Two, even if you’re competent, if too many of the group isn’t competent (yet), you aren’t killing VG or any other raid boss anyway. So personal competence does not correlate to raid boss kill success. The solution is merely plenty of group practice and/or teaching/coaching and addressing specific mistakes/issues (assuming the people in question are open to improving and won’t go defensively apeshit on you, which… can be a bit of an ideal dream.)

Three, apparently as I de-attach from caring or being passionately invested in a game, I also no longer care about whether I’m seen as an expert player or not. I mean, who do I have to impress? Nobody whose opinion I care about.

(My personal standards seem to be set much higher than the average anyway, so I may as well just listen to my own internal compass.)

I have “The Eternal” title now. Honestly, I’m not actually going to ever set foot into any PUGs that would ask for it to be displayed. Fear of strangers and toxicity is way too high now.

The only real meaning the title has for me is the memory of the nine people who came together to specifically help get me the title even after they already had theirs (and managed to not die, one by a thread, literally, he was downed as Sabetha died. Possibly another hero teammate managed to keep rezzing too.)

So I guess, six months later, I now have the answer to the question “What’s going to come out of the other end, once I fall down the raiding hole?”

A sort of separation aloofness, that can be perceived as a mild case of “elitism” by some.

A load of not-quite-burnout, but definitely detachment from the game.

P.S. I think it’s important to clarify what “not caring” means for me in this context, because the phrase often conjures up the image of a petulant individual throwing a tantrum and ragequitting, or someone with a trembling lip mumbling “I don’t care” while signaling with all their body language he or she patently does.

At the moment, it is very much an insouciant nonchalance, with a side sprinkling of resigned indifference.

In my mind, GW2 has taken a sudden drop in status to secondary game, and it seems the amount of importance I invested into it has also dipped as a result.

I still show up for raids, I still try my hardest because that’s the right thing to do when you’re participating in organized group content. If a kill happens, hooray. If a kill doesn’t happen, it’s not the end of the world. It just means more waiting until the next time.

In between the actual mob fighting, during all the waiting and organizing and scheduling that would drive the sane mad, I just stand around AFK, swap screens and try to squeeze in as much alternate game playing as I can (Path of Exile is much better for this than Stardew Valley, since I can instantly drop from the former, while the latter only saves game progress per day.)

It’s better than taking delays like a personal affront, I should think. This maintains my mood to pretty cheerful levels all around and I end up looking at most things with equanimity.
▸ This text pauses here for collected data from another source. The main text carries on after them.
Definition Allocate (r : Range) (ip : list byte) : Range * outcome unit :=
  match contains r ip with
  | None => (r, Fail ErrNotInRange)
  | Some offset =>
      let '(a, ok) := bm_Allocate (r_alloc r) offset in
      (with_alloc r a, if (ok : bool) then Ret tt else Fail ErrAllocated)
  end.

Definition Release (r : Range) (ip : list byte) : Range :=
  match contains r ip with
  | None => r
  | Some offset => with_alloc r (bm_Release (r_alloc r) offset)
  end.

Definition Has (r : Range) (ip : list byte) : bool :=
  match contains r ip with None => false | Some offset => bm_Has (r_alloc r) offset end.

Definition GetIndexedIP (subnet : IPNet) (index : Z) : outcome (list byte) :=
  let ip := addIPOffset (bigForIP (net_IP subnet)) index in
  if IPNet_Contains subnet ip then Ret ip else Fail (Errorf "can't generate IP with index").

(** [ForEach]: the addresses handed to the callback; the error is discarded and the
    address is then nil. *)
Definition ForEach (r : Range) : list (list byte) :=
  (λ offset, match GetIndexedIP (r_net r) (offset + 1) with Ret ip => ip | _ => [] end)
    <$> bm_ForEach (r_alloc r).

Definition Snapshot (r : Range) : string * list byte := bm_Snapshot (r_alloc r).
I like being mellow better than my youthful days of super-serious intensity.

In other news, my Path of Exile Perandus League character has just hit level 63. (Yes, I’m a noob. Yes, I take my time.)
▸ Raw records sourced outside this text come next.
(* ===== verification/KubeApi.v ===== *)
(** * The ConfigMap API the program calls

    [corev1.ConfigMapInterface] is a service: it is a class of operations over an
    abstract server state, with the documented behaviour the code relies on as its
    laws (a successful write is what the next read returns; an update carries the
    resource version it was based on and is refused with a conflict when that is
    not the current one; versions grow).  [mem] is an instance, a map with a
    version counter, so the laws can hold. *)
From Stdlib Require Import ZArith Lia.
From stdpp Require Import base gmap strings list numbers.
From S2P Require Import Prelude.

(** [v1.ConfigMap]; [Data] may be a nil map. *)
Record ConfigMap := MkConfigMap {
  cm_Name : string;
  cm_Version : nat;
  cm_Data : option (gmap string string) }.

Definition with_data (cm : ConfigMap) (d : gmap string string) : ConfigMap :=
  MkConfigMap (cm_Name cm) (cm_Version cm) (Some d).

(** Reading [cm.Data[key]]: the empty string when absent, also on a nil map. *)
Definition data_map (cm : ConfigMap) : gmap string string := default ∅ (cm_Data cm).
Definition data_get (cm : ConfigMap) (key : string) : string := default "" (data_map cm !! key).

Class ConfigMapInterface (S : Type) := {
  cmGet : S → string → outcome ConfigMap;
  cmUpdate : S → ConfigMap → S * outcome ConfigMap;
  cmCreate : S → ConfigMap → S * outcome ConfigMap;
  (** a merge patch of [data] *)
  cmPatch : S → string → gmap string string → S * outcome ConfigMap;
  (** a JSON patch that removes keys of [data] *)
  cmRemoveKeys : S → string → list string → S * outcome ConfigMap;
  cmDelete : S → string → S * outcome unit;
}.

Class ConfigMapLaws (S : Type) `{ConfigMapInterface S} : Prop := {
  get_name s n cm : cmGet s n = Ret cm → cm_Name cm = n;
  get_no_panic s n : cmGet s n ≠ Panic;
  update_no_panic s cm : snd (cmUpdate s cm) ≠ Panic;
  update_ok s cm s' cm' :
    cmUpdate s cm = (s', Ret cm') →
    cmGet s' (cm_Name cm) = Ret cm' ∧ cm_Data cm' = cm_Data cm ∧ cm_Version cm < cm_Version cm' ∧
    (∃ cur, cmGet s (cm_Name cm) = Ret cur ∧ cm_Version cur = cm_Version cm);
  update_conflict s cm s' :
    cmUpdate s cm = (s', Fail Conflict) → cmGet s' (cm_Name cm) = cmGet s (cm_Name cm);
  patch_ok s n d s' cm' :
    cmPatch s n d = (s', Ret cm') →
    cmGet s' n = Ret cm' ∧
    (∃ cur, cmGet s n = Ret cur ∧ cm_Data cm' = Some (d ∪ data_map cur) ∧
            cm_Version cur < cm_Version cm');
  remove_keys_ok s n keys s' cm' :
    cmRemoveKeys s n keys = (s', Ret cm') →
    cmGet s' n = Ret cm' ∧
    (∃ cur, cmGet s n = Ret cur ∧
            (∀ k, k ∈ keys → is_Some (data_map cur !! k)) ∧
            ∀ k, data_map cm' !! k = if decide (k ∈ keys) then None else data_map cur !! k);
  delete_ok s n s' u : cmDelete s n = (s', Ret u) → cmGet s' n = Fail NotFound;
  create_ok s cm s' cm' :
    cmCreate s cm = (s', Ret cm') →
    cmGet s (cm_Name cm) = Fail NotFound ∧
    cmGet s' (cm_Name cm) = Ret cm' ∧ cm_Data cm' = cm_Data cm;
}.

(** ** An in-memory server *)

Record mem := MkMem { objs : gmap string ConfigMap; clock : nat }.

(** Names agree with keys, and no object is from the future. *)
Definition mem_get (s : mem) (n : string) : outcome ConfigMap :=
  match objs s !! n with
  | Some cm => Ret (MkConfigMap n (cm_Version cm) (cm_Data cm))
  | None => Fail NotFound
  end.

Definition mem_put (s : mem) (n : string) (old : nat) (d : option (gmap string string))
  : mem * outcome ConfigMap :=
  let v := S (Nat.max old (clock s)) in
  let cm := MkConfigMap n v d in
  (MkMem (<[n := cm]> (objs s)) v, Ret cm).

Definition mem_update (s : mem) (cm : ConfigMap) : mem * outcome ConfigMap :=
  match mem_get s (cm_Name cm) with
  | Ret cur =>
      if cm_Version cur =? cm_Version cm
      then mem_put s (cm_Name cm) (cm_Version cur) (cm_Data cm)
      else (s, Fail Conflict)
  | Fail e => (s, Fail e)
  | Panic => (s, Fail NotFound)
  end.

Definition mem_create (s : mem) (cm : ConfigMap) : mem * outcome ConfigMap :=
  match objs s !! cm_Name cm with
  | Some _ => (s, Fail AlreadyExists)
  | None => mem_put s (cm_Name cm) 0 (cm_Data cm)
  end.

Definition mem_patch (s : mem) (n : string) (d : gmap string string) : mem * outcome ConfigMap :=
  match mem_get s n with
  | Ret cur => mem_put s n (cm_Version cur) (Some (d ∪ data_map cur))
  | Fail e => (s, Fail e)
  | Panic => (s, Fail NotFound)
  end.

(** A JSON patch is refused as a whole when one of its keys is absent. *)
Definition mem_remove_keys (s : mem) (n : string) (keys : list string) : mem * outcome ConfigMap :=
  match mem_get s n with
  | Ret cur =>
      if forallb (λ k, bool_decide (is_Some (data_map cur !! k))) keys
      then mem_put s n (cm_Version cur) (Some (foldr delete (data_map cur) keys))
      else (s, Fail (Errorf "the server rejected our request due to an error in our request"))
  | Fail e => (s, Fail e)
  | Panic => (s, Fail NotFound)
  end.

Definition mem_delete (s : mem) (n : string) : mem * outcome unit :=
  match objs s !! n with
  | Some _ => (MkMem (delete n (objs s)) (clock s), Ret tt)
  | None => (s, Fail NotFound)
  end.

#[export] Instance mem_interface : ConfigMapInterface mem := {
  cmGet := mem_get; cmUpdate := mem_update; cmCreate := mem_create; cmPatch := mem_patch;
  cmRemoveKeys := mem_remove_keys; cmDelete := mem_delete }.

Lemma lookup_foldr_delete (keys : list string) (m : gmap string string) k :
  foldr delete m keys !! k = if decide (k ∈ keys) then None else m !! k.
Proof.
  induction keys as [|k0 keys IH]; cbn.
  { by rewrite decide_False by set_solver. }
  destruct (decide (k0 = k)) as [->|Hne].
  - rewrite lookup_delete_eq, decide_True by set_solver. done.
  - rewrite lookup_delete_ne, IH by done. by repeat case_decide; set_solver.
Qed.

Lemma mem_get_put s n old d s' cm :
  mem_put s n old d = (s', Ret cm) →
  mem_get s' n = Ret cm ∧ cm_Data cm = d ∧ old < cm_Version cm.
Proof.
  intros [= <- <-]. unfold mem_get. cbn.
  rewrite (lookup_insert_eq (M := gmap string)). cbn. split_and!; [done|done|lia].
Qed.

#[export] Instance mem_laws : ConfigMapLaws mem.
Proof.
  split; cbn.
  - intros s n cm. unfold mem_get. destruct (objs s !! n); intros; by simplify_eq.
  - intros s n. unfold mem_get. by destruct (objs s !! n).
  - intros s cm. unfold mem_update, mem_put.
    destruct (mem_get s _); [destruct (_ =? _)|..]; done.
  - intros s cm s' cm'. unfold mem_update.
    destruct (mem_get s (cm_Name cm)) as [cur| |]; [|done..].
    destruct (Nat.eqb_spec (cm_Version cur) (cm_Version cm)) as [E|]; [|done].
    intros (? & ? & ?)%mem_get_put. split_and!; [done|done|lia|eauto].
  - intros s cm s'. unfold mem_update, mem_put.
    destruct (mem_get s (cm_Name cm)) as [cur| |] eqn:E; [destruct (_ =? _)|..];
      intros [= <-]; done.
  - intros s n d s' cm'. unfold mem_patch. destruct (mem_get s n) as [cur| |]; [|done..].
    intros (? & ? & ?)%mem_get_put. split; [done|]. eauto.
  - intros s n keys s' cm'. unfold mem_remove_keys.
    destruct (mem_get s n) as [cur| |]; [|done..].
    destruct (forallb _ _) eqn:Ef; [|done]. intros (? & Hd & ?)%mem_get_put. split; [done|].
    exists cur. split; [done|]. split.
    + intros k Hk. rewrite forallb_forall in Ef. apply list_elem_of_In, Ef in Hk.
      by apply bool_decide_eq_true in Hk.
    + intros k. unfold data_map at 1. rewrite Hd. cbn. apply lookup_foldr_delete.
  - intros s n s' u. unfold mem_delete. destruct (objs s !! n); [|done]. intros [= <- <-].
    unfold mem_get. cbn. by rewrite (lookup_delete_eq (M := gmap string)).
  - intros s cm s' cm'. unfold mem_create. destruct (objs s !! cm_Name cm) eqn:E; [done|].
    intros (? & ? & ?)%mem_get_put. unfold mem_get at 1. by rewrite E.
Qed.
He’s been doing pretty well with a dual Righteous Fire totems + Searing Bond build. It’s very gear-independent, I’m still sitting on highly backdated level 40 something gear with the barest minimum of slotting (Increased Burning Damage on the totems, is about it).

The Blasphemy gem is my new favorite thing (for some definitions of new, I think it was introduced quite some time back.) It can automatically apply curses slotted to it, as an aura, at the cost of some mana reserved.

Since Righteous Fire totems use no mana whatsoever, I’m running Flammability as an aura, that doubles as a very handy mob radar/spotter for shadowy areas as nearby mobs instantly light up with a glowy orange-red symbol on their heads.

I’m juust starting to feel the pressure in the Merciless areas, from insufficient resistances, armor and %life increases. So that’s my current focus, run around the lvl 60+ areas, kill stuff, hope some nice-linked on-level gear drops that I can upgrade for better resist and +life and hit the %life nodes on the skill tree each level from here till maps.